Terzzoli detiene su apasionado relato por unos segundos, otea el bosque al fondo de sus dominios puntanos como para tomar envión, pasea por los senderos de su memoria y luego se larga a recordar la génesis de MundHongo, el proyecto productivo que le cambió la vida para siempre: «Con mi familia queríamos estar más cerca de la tierra. Los hongos nos dieron esa posibilidad. Acá estamos, creciendo de a poco.»

Larga vida al shiitake

Había una vez, allá por el año 2000, en la zona de Pergamino, un ingeniero agrónomo especializado en genética de semillas que se ganaba la vida trabajando día y noche para una empresa agroquímica de las grandes: «Un oficio que requería mucha atención y devolvía bastante tensión –recuerda Terzzoli–. Que viajar a China para buscar una semilla, que una escapada a Formosa para diseñar un híbrido de maíz… Cruzaba variedades de todo el mundo, un mejoramiento que se hace desde el principio de la agricultura.» Cuando cumplió 38, en paralelo al desembarco de los transgénicos en las pampas, su cuerpo le hizo entender que el ciclo en el gremio semillero estaba terminando: estrés, colesterol. Necesitaba un cambio de vida. Así hacen su aparición estelar los hongos en esta historia. Para ser más precisos, el shiitake, el «hongo de la larga vida» que cultivan los orientales hace mil años.

Terzzoli los incorporó a su dieta por el sabio consejo de su esposa, Patricia Harper, madre de sus cuatro hijos y odontóloga de profesión: «El shiitake es el hongo que más se consume en el planeta, después del champiñón –explica la dama–. Por sus propiedades, es reconocido como el hongo de la salud: baja el colesterol, regulariza la presión arterial y fluidifica la sangre.» En pocos meses, Gabriel estaba hecho un pibe de 40.

Quizá fue sólo una señal, un indicio de que su nueva vida recomenzaba bajo el sombrero protector de las setas. «Como buen descendiente de tanos, siempre me gustaron los hongos –aclara Gabriel–. Cuando viajaba al exterior, comía. Acá no había mucha variedad. La Argentina es un país sin demasiada tradición en el consumo. En Hong Kong o Alemania es como comer pollo. Producen mil veces más que nosotros.»
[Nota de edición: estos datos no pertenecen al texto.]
(** ** Power *)

Lemma clear_low_bit y : vec2_wf y -> clean y -> Z.odd (vnum y) = true ->
  exists y', vec2_set_bit y 0 false = Some y' /\ vec2_wf y' /\ wid_ y' = wid_ y /\ clean y' /\ vnum y' = vnum y - 1.
Proof.
  intros [Hl Hw] Hc Hodd. pose proof (vnum_range y) as Hr.
  assert (H0 : (0 < wid_ y)%nat).
  { destruct (Nat.eq_dec (wid_ y) 0%nat) as [E|]; [|lia]. rewrite E in Hr. change (2 ^ Z.of_nat 0) with 1 in Hr.
    assert (E0 : vnum y = 0) by lia. by rewrite E0 in Hodd. }
  pose proof (word_count_pos _ H0) as Hw0. unfold vec2_set_bit. rewrite (proj2 (Nat.ltb_lt _ _)) by done.
  change (0 / BITS_PER_WORD)%nat with 0%nat. change (0 mod BITS_PER_WORD)%nat with 0%nat.
  assert (Hb0 : Z.testbit (vec_ y).[0] 0 = true).
  { rewrite <- Z.bit0_odd in Hodd. change 0 with (Z.of_nat 0) in Hodd at 1. rewrite <- vec2_value_num, vec2_value_spec in Hodd.
    apply andb_true_iff in Hodd as [_ Hb]. exact Hb. }
  assert (Hword : is_word (vec_ y).[0]) by auto with word.
  assert (E : (vec_ y).[0] .& .~ (1 << 0) = (vec_ y).[0] - 1).
  { assert (Hor : (vec_ y).[0] = 2 * ((vec_ y).[0] / 2) + 1).
    { pose proof (Z.div_mod (vec_ y).[0] 2 ltac:(lia)). rewrite <- Z.bit0_mod, Hb0 in H. exact H. }
    apply Z.bits_inj'. intros i Hi. rewrite Z.land_spec, not64_bit, shl64_bit by lia. change (Z.of_nat 0) with 0.
    rewrite Z.sub_0_r, (proj2 (Z.leb_le 0 i)) by lia. cbn [andb].
    assert (Hm1 : (vec_ y).[0] - 1 = 2 * ((vec_ y).[0] / 2)) by lia. rewrite Hm1.
    destruct (Z.eq_dec i 0) as [->|Hne]; [rewrite Z.testbit_even_0; change (Z.testbit 1 0) with true; cbn; apply andb_false_r|].
    replace i with (Z.succ (Z.pred i)) by lia. rewrite Z.double_bits_succ. rewrite Hor at 1. rewrite Z.testbit_odd_succ by lia.
    rewrite (testbit_small 1 1 (Z.succ (Z.pred i))) by lia. rewrite andb_false_r. cbn [negb]. rewrite andb_true_r.
    destruct (Z.ltb_spec (Z.succ (Z.pred i)) 64); [by rewrite andb_true_r|]. rewrite andb_false_r. symmetry.
    apply (testbit_small _ 63); [unfold is_word in Hword; lia|lia|lia]. }
  eexists. split; [done|]. cbn [vec_ wid_].
  assert (Hwd : is_word ((vec_ y).[0] - 1)) by (rewrite <- E; auto with word).
  split; [split; cbn [vec_ wid_]; [rewrite insert_length; done|rewrite E; auto with word]|]. split; [done|].
  apply clean_small; cbn [wid_].
  - assert (0 < vnum y) by (destruct (Z.eq_dec (vnum y) 0) as [E0|]; [by rewrite E0 in Hodd|lia]). lia.
  - unfold words_val. cbn [vec_ wid_]. rewrite E, pval_replace by (done || lia). unfold clean, words_val in Hc. rewrite Hc.
    simpl. lia.
Qed.

(** Calls of [pow] for the exponent [y]. *)
Definition pow_depth (y : Z) : Z := if y =? 0 then 1 else 2 * Z.log2 y + 1 + Z.b2z (Z.odd y).

Lemma pow_depth_odd y : 0 < y -> Z.odd y = true -> pow_depth (y - 1) = pow_depth y - 1.
Proof.
  intros Hy Ho. unfold pow_depth. rewrite Ho. destruct (Z.eqb_spec y 0); [lia|].
  destruct (Z.eqb_spec (y - 1) 0) as [E|E]; [assert (y = 1) as -> by lia; done|].
  rewrite Z.odd_sub, Ho. cbn [xorb negb Z.odd Z.b2z].
  assert (Z.log2 (y - 1) = Z.log2 y); [|lia]. pose proof (Z.log2_spec y Hy) as [H1 H2].
  assert (0 < Z.log2 y) by (apply Z.log2_pos; lia).
  apply Z.log2_unique; [lia|]. split; [|lia].
  destruct (Z.eq_dec y (2 ^ Z.log2 y)) as [Ey|]; [|lia]. rewrite Ey in Ho. by rewrite Z.odd_pow in Ho by lia.
Qed.

Lemma pow_depth_even y : 0 < y -> Z.odd y = false -> pow_depth (y / 2) < pow_depth y.
Proof.
  intros Hy Ho. unfold pow_depth. rewrite Ho. destruct (Z.eqb_spec y 0); [lia|].
  pose proof (Z.div_mod y 2 ltac:(lia)) as Hdm. rewrite Zmod_odd, Ho in Hdm.
  destruct (Z.eqb_spec (y / 2) 0); [lia|]. assert (E : y = 2 * (y / 2)) by lia.
  rewrite E at 3. rewrite Z.log2_double by lia. destruct (Z.odd (y / 2)); cbn [Z.b2z]; lia.
Qed.

Lemma vec2_pow_rec_spec x : vec2_wf x -> (0 < wid_ x)%nat -> forall fuel y,
  vec2_wf y -> clean y -> pow_depth (vnum y) <= Z.of_nat fuel ->
  exists r y', vec2_pow_rec fuel x y = Some (r, y') /\ vec2_wf r /\ wid_ r = wid_ x /\
    vnum r = vnum x ^ vnum y mod 2 ^ Z.of_nat (wid_ x).
Proof.
  intros Hx H0. induction fuel as [|fuel IH]; intros y Hy Hc Hf.
  { exfalso. unfold pow_depth in Hf. pose proof (Z.log2_nonneg (vnum y)).
    destruct (vnum y =? 0), (Z.odd (vnum y)); cbn [Z.b2z] in Hf; lia. }
  cbn [vec2_pow_rec]. destruct (vec2_of_word_spec 0 1) as (Wz & Cz & Vz); [auto with word|lia|lia|].
  rewrite vec2_eq_spec by done. rewrite Vz. pose proof (vnum_range y) as Hr.
  assert (Hpos : 1 < 2 ^ Z.of_nat (wid_ x)) by (apply Z.pow_gt_1; lia).
  destruct (Z.eqb_spec (vnum y) 0) as [E0|E0].
  { destruct (vec2_of_word_spec 1 (wid_ x)) as (W1 & _ & V1); [unfold is_word; lia|done|done|].
    eexists _, _. split; [done|]. split; [done|]. split; [done|]. rewrite V1, E0, Z.pow_0_r, Z.mod_small by lia. done. }
  rewrite vec2_value_num. change (Z.of_nat 0) with 0. rewrite Z.bit0_odd. destruct (Z.odd (vnum y)) eqn:Ho.
  - destruct (clear_low_bit y Hy Hc Ho) as (y1 & -> & Hy1 & _ & Hc1 & V1). cbn [mbind option_bind].
    pose proof (pow_depth_odd (vnum y) ltac:(lia) Ho). destruct (IH y1 Hy1 Hc1 ltac:(rewrite V1; lia)) as (p & y' & -> & Wp & Dp & Vp).
    cbn [mbind option_bind]. destruct (vec2_mul_spec x p Hx Wp (eq_sym Dp) H0) as (r & -> & Wr & Dr & Vr).
    cbn [mbind option_bind]. exists r, y'. split; [done|]. split; [done|]. split; [done|].
    rewrite Vr, Vp, V1, Z.mul_mod_idemp_r by lia. f_equal. rewrite <- Z.pow_succ_r by lia. f_equal. lia.
  - assert (Hwy : (1 <= wid_ y)%nat).
    { destruct (Nat.eq_dec (wid_ y) 0%nat) as [E|]; [|lia]. rewrite E in Hr. change (2 ^ Z.of_nat 0) with 1 in Hr. lia. }
    destruct (vec2_shr_spec y 1 Hy Hc (or_introl Hwy)) as (y1 & -> & Hy1 & _ & Hc1 & V1). cbn [mbind option_bind].
    change (2 ^ Z.of_nat 1) with 2 in V1. pose proof (pow_depth_even (vnum y) ltac:(lia) Ho).
    destruct (IH y1 Hy1 Hc1 ltac:(rewrite V1; lia)) as (z & y' & -> & Wz' & Dz & Vz').
    cbn [mbind option_bind]. destruct (vec2_mul_spec z z Wz' Wz' eq_refl ltac:(lia)) as (r & -> & Wr & Dr & Vr).
    cbn [mbind option_bind]. exists r, y'. split; [done|]. split; [done|]. split; [congruence|].
    rewrite Vr, Dz, Vz', V1, <- Z.mul_mod by lia. f_equal. rewrite <- Z.pow_add_r by (apply Z.div_pos; lia). f_equal.
    pose proof (Z.div_mod (vnum y) 2 ltac:(lia)) as Hdm. rewrite Zmod_odd, Ho in Hdm. lia.
Qed.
De un día para el otro, Terzzoli comenzó a cultivar como quien planta tomates en el fondo de su casa. También se ilustró en la materia: «Las formas de siembra son a partir de una semilla de algún cereal inoculada con el micelio del hongo –detalla–. Para el cultivo silvestre se utiliza álamo carolino. Se le hace un tajo en el tronco y se pone la semilla miceliada. Es un producto muy noble, no hay con qué darle. Tienen proteínas como si fueran un chivito, pero son súper sanos, con muchas propiedades para el organismo.»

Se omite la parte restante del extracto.